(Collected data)

---

(** * Spot: path-parameter parser and Express server generator

    A shallow embedding of
      - [lib/src/parsers/path-params-parser.ts]
      - [lib/src/generators/typescript/express-server.ts]
    together with the properties of these two files that the specification
    states.

    Conventions.
    - A JavaScript string is a [string]: a sequence of code units below 256.
    - [undefined] / [null] are [None].
    - A function that may throw returns a [Completion].
    - A JavaScript object used as a map is the list of its own enumerable
      properties in the order [Object.keys] / [Object.entries] yield them. *)

From Stdlib Require Import String Ascii List ZArith NArith Bool Lia.
From Stdlib Require Import Permutation Sorted.
Import ListNotations.
Local Open Scope list_scope.
Local Open Scope string_scope.

Set Implicit Arguments.

(* ===================================================================== *)
(** * The JavaScript built-ins the two files call *)
(* ===================================================================== *)

Module JS.

(** ** Strings *)

(** WhiteSpace and LineTerminator code units (ECMA-262, below 256). *)
Definition isWhiteSpace (c : ascii) : bool :=
  let n := N_of_ascii c in
  ((9 <=? n) && (n <=? 13) || (n =? 32) || (n =? 160))%N.

Fixpoint trimStart (s : string) : string :=
  match s with
  | String c s' => if isWhiteSpace c then trimStart s' else s
  | EmptyString => EmptyString
  end.

Fixpoint trimEnd (s : string) : string :=
  match s with
  | String c s' =>
      match trimEnd s' with
      | EmptyString => if isWhiteSpace c then EmptyString else String c EmptyString
      | r => String c r
      end
  | EmptyString => EmptyString
  end.

(** [String.prototype.trim] *)
Definition trim (s : string) : string := trimEnd (trimStart s).

(** [s.split(sep)] for a one-character separator; never the empty list. *)
Fixpoint split (sep : ascii) (s : string) : list string :=
  match s with
  | EmptyString => [EmptyString]
  | String c s' =>
      if Ascii.eqb c sep then EmptyString :: split sep s'
      else match split sep s' with
           | h :: t => String c h :: t
           | [] => [String c EmptyString]
           end
  end.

---

◆ **WORK ITEM**
Give the count of lines in the data shown above that contain "Local", and nothing else.

◆ **WRITTEN ANSWER**
2